Dragoni Gabriele, Gottin Matteo, Innocenti Tommaso, Lynch Erica Nicola, Bagnoli Siro, Macrì Giuseppe, Bonanomi Andrea Giovanni, Orlandini Beatrice, Rogai Francesca, Milani Stefano, Galli Andrea, Milla Monica, Biagini Maria Rosa
Gastroenterology Research Unit, Department of Experimental and Clinical Biomedical Sciences 'Mario Serio', University of Florence, Florence, Italy.
IBD Referral Centre, Azienda Ospedaliero-Universitaria Careggi, Florence, Italy.
J Crohns Colitis. 2023 Oct 20;17(9):1387-1394. doi: 10.1093/ecco-jcc/jjad068.
Intestinal ultrasound [IUS] is widely accepted as a reliable tool to monitor Crohn's disease [CD]. Several IUS scores have been proposed, but none has been formally accepted by international organizations. Our aim here was to compare the available scores regarding their correlation with endoscopic activity.
Consenting CD patients undergoing ileocolonoscopy at our Unit between September 2021 and February 2023 were included. Endoscopic activity was defined as SES-CD ≥ 3 or Rutgeerts score ≥ i2b for operated patients. IUS was performed within 6 weeks of endoscopy and scored with IBUS-SAS, BUSS, Simple-US and SUS-CD scores. All correlations were performed using Spearman's rank coefficient [rho = ρ]. Receiver operating characteristic [ROC] curves were compared with the Hanley and McNeil method.
Of 73 CD patients, 45 [61.6%] presented endoscopic activity, of whom 22 were severe [30.1%]. All IUS scores showed a significant positive correlation with endoscopy [p < 0.0001], with IBUS-SAS ranking the highest [ρ = 0.87]. Similarly, IBUS-SAS was the most highly correlated with clinical activity [ρ = 0.58]. ROC analysis of IBUS-SAS for any endoscopic activity showed the highest area under the curve (0.95 [95% confidence interval 0.87-0.99]), with sensitivity of 82.2% and specificity of 100% for a cut-off value of 25.2. IBUS-SAS was statistically superior to all the other scores in detecting severe endoscopic activity [SES-CD ≥ 9 or Rutgeerts i4].
All IUS scores provided solid correlation with endoscopy and clinical symptoms. IBUS-SAS outperformed the others due to a more granular description that might help in stratifying different levels of disease activity. Therefore, the use of IBUS-SAS in centres with well-founded expertise in IUS can be suggested.
肠道超声(IUS)被广泛认为是监测克罗恩病(CD)的可靠工具。已经提出了几种IUS评分,但尚无一种被国际组织正式认可。我们在此的目的是比较现有评分与内镜活动度的相关性。
纳入2021年9月至2023年2月期间在我们科室接受回结肠镜检查且同意参与的CD患者。内镜活动度定义为手术患者的SES-CD≥3或 Rutgeerts评分≥i2b。IUS在结肠镜检查后6周内进行,并采用IBUS-SAS、BUSS、Simple-US和SUS-CD评分。所有相关性分析均使用Spearman等级系数(rho = ρ)。采用Hanley和McNeil方法比较受试者工作特征(ROC)曲线。

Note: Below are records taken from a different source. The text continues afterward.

(** The first step of both parsers: the piece before the separator. *)
Lemma cut_first {A} (s : bytes) c (k : bytes * bytes → run A) :
  ('(x, y) ← match IndexByte s c with
             | Some i => x ← slice s 0 i; y ← slice s (i + 1) (length s); Done (x, y)
             | None => Done (s, [])
             end; k (x, y)) = let '(b, a, _) := Cut s c in k (b, a).
Proof.
  rewrite IndexByte_Cut. destruct (IndexByte s c) as [i|] eqn:E; [|done].
  apply IndexByte_lt in E. rewrite !slice_ok by lia. simpl.
  rewrite Nat.sub_0_r, drop_0, Nat.add_1_r.
  by rewrite (take_ge (drop (S i) s)) by (rewrite length_drop; lia).
Qed.

Lemma parseQueryStep_eq sep u query m :
  parseQueryStep sep u (query, m) =
    let '(piece, rest, _) := Cut query sep in
    Done (rest, if piece =s [] then m
                else let '(k, v) := key_value piece in
                     if u then appendValue m (queryUnescape k) (queryUnescape v)
                     else appendValue m k v).
Proof.
  unfold parseQueryStep.
  rewrite (cut_first query sep (λ '(key, query), _)).
  destruct (Cut query sep) as [[piece rest] found].
  destruct (piece =s []); [done|].
  rewrite (cut_first piece 0x3d (λ '(key, value), _)).
  unfold key_value. destruct (Cut piece 0x3d) as [[k v] f]. by destruct u.
Qed.

(** ** Correctness of the parsers *)

Lemma query_pairs_Cut sep u query :
  query_pairs sep u query =
    let '(piece, rest, found) := Cut query sep in
    (if piece =s [] then []
     else [let '(k, v) := key_value piece in
           if u : bool then (queryUnescape k, queryUnescape v) else (k, v)])
    ++ (if found : bool then query_pairs sep u rest else []).
Proof.
  unfold query_pairs at 1. rewrite split_on_Cut.
  destruct (Cut query sep) as [[piece rest] found]. unfold bytes_eqb.
  destruct found; rewrite filter_cons; repeat case_decide; case_bool_decide; try done; naive_solver.
Qed.

Lemma query_pairs_nil sep u : query_pairs sep u [] = [].
Proof. done. Qed.

Lemma doParseQuery_eq query sep u :
  doParseQuery query sep u = Done (group ∅ (query_pairs sep u query)).
Proof.
  destruct (loop_total (λ st : bytes * gmap bytes (list bytes), negb (st.1 =s []))
              (parseQueryStep sep u)
              (λ st, group st.2 (query_pairs sep u st.1) = group ∅ (query_pairs sep u query))
              (λ st, length st.1))
    with (fuel := S (length query)) (s := (query, ∅ : gmap bytes (list bytes)))
    as ([q m] & Hl & HI & Hc); [|done|simpl; lia|].
  - intros [q m] HI Hc%negb_true_iff%bytes_eqb_neq. cbn [fst snd] in *.
    rewrite parseQueryStep_eq. rewrite query_pairs_Cut in HI.
    destruct (Cut q sep) as [[piece rest] found] eqn:E. eexists. split; [done|]. simpl.
    split; [|by eapply Cut_after_length].
    assert (found = false → rest = []) as Hrest.
    { intros ->. apply Cut_spec in E. by destruct E as [_ [_ ?]]. }
    rewrite <- HI. destruct (piece =s []); [|destruct (key_value piece); destruct u];
      (destruct found; [done|rewrite (Hrest eq_refl); done]).
  - unfold doParseQuery. rewrite Hl. simpl in *. apply negb_false_iff, bytes_eqb_eq in Hc. subst q.
    rewrite query_pairs_nil in HI. simpl in HI. by subst m.
Qed.

(** [doParseQuery] never panics, always terminates, and returns the
    grouping of the pairs of the query: every key maps to exactly its values,
    in the order in which they appear, and to nothing else. *)
Theorem doParseQuery_groups query sep u :
  ∃ m, doParseQuery query sep u = Done m ∧
       (∀ k, default [] (m !! k) = (filter (λ kv, kv.1 = k) (query_pairs sep u query)).*2).
Proof.
  rewrite doParseQuery_eq. eexists. split; [done|]. intros k. apply group_values.
Qed.

Lemma cookie_pairs_Cut raw :
  cookie_pairs raw =
    let '(piece, rest, found) := Cut raw 0x3b in
    (let '(k, v) := key_value (TrimString piece) in
     if TrimString k =s [] then [] else [(TrimString k, v)])
    ++ (if found : bool then cookie_pairs rest else []).
Proof.
  unfold cookie_pairs at 1. rewrite split_on_Cut.
  destruct (Cut raw 0x3b) as [[piece rest] found]. unfold bytes_eqb.
  destruct found; csimpl; destruct (key_value _); rewrite filter_cons;
    simpl; repeat case_decide; case_bool_decide; try done; naive_solver.
Qed.

Lemma ParseCookies_grouped raw :
  ∃ m, ParseCookies raw = Done m ∧
       (∀ k, default [] (m !! k) =
             (filter (λ kv, kv.1 = k) (cookie_pairs (TrimString raw))).*2).
Proof.
  unfold ParseCookies. destruct (TrimString raw =s []) eqn:E0.
  { apply bytes_eqb_eq in E0. rewrite E0. exists ∅. split; [done|]. intros k. by rewrite lookup_empty. }
  set (q0 := TrimString raw).
  destruct (loop_total (λ st : bytes * gmap bytes (list bytes), (0 <? length st.1)%nat)
              parseCookieStep
              (λ st, group st.2 (cookie_pairs st.1) = group ∅ (cookie_pairs q0))
              (λ st, length st.1))
    with (fuel := S (length q0)) (s := (q0, ∅ : gmap bytes (list bytes)))
    as ([q m] & Hl & HI & Hc); [|done|simpl; lia|].
  - intros [q m] HI Hc%Nat.ltb_lt. cbn [fst snd] in *.
    assert (q ≠ []) by (intros ->; simpl in Hc; lia).
    unfold parseCookieStep. rewrite cookie_pairs_Cut in HI. unfold key_value in HI.
    destruct (Cut q 0x3b) as [[piece rest] found] eqn:E.
    assert (length rest < length q)%nat by (by eapply Cut_after_length).
    assert (found = false → rest = []) as Hrest.
    { intros ->. apply Cut_spec in E. by destruct E as [_ [_ ?]]. }
    destruct (TrimString piece =s []) eqn:Ep.
    + apply bytes_eqb_eq in Ep. rewrite Ep in HI. eexists. split; [done|]. split; [|done].
      rewrite <- HI. simpl. destruct found; [done|by rewrite Hrest].
    + destruct (Cut (TrimString piece) 0x3d) as [[name val] f].
      destruct (TrimString name =s []); (eexists; split; [done|]; split; [|done]);
        rewrite <- HI; simpl; (destruct found; [done|by rewrite Hrest]).
  - rewrite Hl. simpl. exists m. split; [done|]. intros k.
    simpl in *. apply Nat.ltb_ge in Hc. destruct q; [|simpl in Hc; lia].
    unfold cookie_pairs in HI at 1. simpl in HI. subst m. apply group_values.
Qed.

(** [ParseCookies] never panics, always terminates, and maps every cookie
    name (trimmed, not empty) to exactly its values in order of appearance. *)
Theorem ParseCookies_groups raw :
  ∃ m, ParseCookies raw = Done m ∧
       (∀ k, default [] (m !! k) =
             (filter (λ kv, kv.1 = k) (cookie_pairs (TrimString raw))).*2).
Proof. apply ParseCookies_grouped. Qed.

(** ** Hexadecimal digits *)

Lemma ValidHex_hexDigit d :
  ValidHex d = match hexDigitToByte d with Some _ => true | None => false end.
Proof. unfold ValidHex, hexDigitToByte. split_ifs; lia. Qed.

Lemma hexDigit_range d h : hexDigitToByte d = Some h → is_byte d ∧ 0 <= h < 16.
Proof.
  unfold hexDigitToByte, u8, is_byte. split_ifs; intros; simplify_eq; dlia.
Qed.

Definition x2c_agrees (a b : Z) : bool :=
  match hexDigitToByte a, hexDigitToByte b with
  | Some h, Some l =>
      bool_decide (X2c [a; b] = Done (h * 16 + l))
      && (Z.lor (u8 (Z.shiftl h 4)) l =? h * 16 + l)
  | _, _ => true
  end.

Lemma hex_pair a b h l r :
  hexDigitToByte a = Some h → hexDigitToByte b = Some l →
  X2c (a :: b :: r) = Done (h * 16 + l) ∧ Z.lor (u8 (Z.shiftl h 4)) l = h * 16 + l.
Proof.
  intros Hh Hl.
  assert (x2c_agrees a b = true) as H.
  { apply forall_byte2; [by vm_compute|eapply hexDigit_range; eassumption..]. }
  unfold x2c_agrees in H. rewrite Hh, Hl in H.
  apply andb_true_iff in H as [H1%bool_decide_eq_true H2%Z.eqb_eq]. by split.
Qed.

(** On two hexadecimal digits, in either case, [X2c] returns the byte that
    they spell; it cannot wrap around. *)
Theorem X2c_spells a b h l r :
  hexDigitToByte a = Some h → hexDigitToByte b = Some l →
  X2c (a :: b :: r) = Done (h * 16 + l) ∧ is_byte (h * 16 + l).
Proof.
  intros Hh Hl. split; [by eapply hex_pair|].
  apply hexDigit_range in Hh, Hl. unfold is_byte. lia.
Qed.

(** The scan for the first escape does not change the result. *)
Lemma unescapeLoop_plain s :
  Forall (λ x, byte_in x [0x25; 0x2b] = false) s → ∀ t, unescapeLoop (s ++ t) = s ++ unescapeLoop t.
Proof.
  induction 1 as [|x s Hx Hs IH]; intros t; [done|]. unfold byte_in in Hx. simpl in Hx.
  assert ((x =? 0x2b) = false ∧ (x =? 0x25) = false) as [E1 E2] by lia.
  simpl. rewrite E1, E2. by rewrite IH.
Qed.

Lemma queryUnescape_eq s : queryUnescape s = unescapeLoop s.
Proof.
  unfold queryUnescape. destruct (IndexAny s _) as [i|] eqn:E.
  - apply IndexAny_Some in E as [_ E]. rewrite <- (take_drop i s) at 3. by rewrite unescapeLoop_plain.
  - apply IndexAny_None in E. pose proof (unescapeLoop_plain s E []) as H. simpl in H.
    rewrite !app_nil_r in H. by rewrite H.
Qed.

(** ** Delimiters and quotes *)

(** Number of backslashes at the end of a string. *)
Definition trailing_backslashes (p : bytes) : nat := length p - length (TrimRight p [0x5c]).

Lemma trailing_backslashes_snoc p x :
  trailing_backslashes (p ++ [x]) = if x =? 0x5c then S (trailing_backslashes p) else O.
Proof.
  unfold trailing_backslashes, TrimRight. rewrite reverse_snoc. cbn [TrimLeft].
  unfold byte_in. cbn [existsb]. rewrite orb_false_r.
  pose proof (TrimLeft_length (reverse p) [0x5c]) as H. rewrite length_reverse in H.
  rewrite length_app. destruct (x =? 0x5c).
  - rewrite length_reverse. simpl. lia.
  - rewrite reverse_cons, reverse_involutive, length_app. simpl. lia.
Qed.

Lemma countBackslashes_spec q p t :
  q ≠ 0x5c → countBackslashes (q :: p ++ t) (length p) = trailing_backslashes p.
Proof.
  intros Hq. revert t. induction p as [|x p IH] using rev_ind; intros t.
  - simpl. by rewrite (proj2 (Z.eqb_neq _ _) Hq).
  - rewrite length_app, Nat.add_1_r, trailing_backslashes_snoc. simpl.
    rewrite <- app_assoc, lookup_app_r, Nat.sub_diag by lia. simpl.
    destruct (x =? 0x5c); [|done]. f_equal. apply IH.
Qed.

73例CD患者中,45例(61.6%)存在内镜活动度,其中22例为重度(30.1%)。所有IUS评分均与内镜检查呈显著正相关(p < 0.0001),其中IBUS-SAS相关性最高(ρ = 0.87)。同样,IBUS-SAS与临床活动度相关性也最高(ρ = 0.58)。对任何内镜活动度的IBUS-SAS进行ROC分析,曲线下面积最高(0.95 [95%置信区间0.87 - 0.99]),截断值为25.2时,灵敏度为82.2%,特异性为100%。在检测重度内镜活动度(SES-CD≥9或Rutgeerts i4)方面,IBUS-SAS在统计学上优于所有其他评分。
所有IUS评分均与内镜检查及临床症状有良好的相关性。IBUS-SAS表现优于其他评分,因其描述更细致,可能有助于区分不同程度的疾病活动度。因此,建议在具备IUS专业知识的中心使用IBUS-SAS。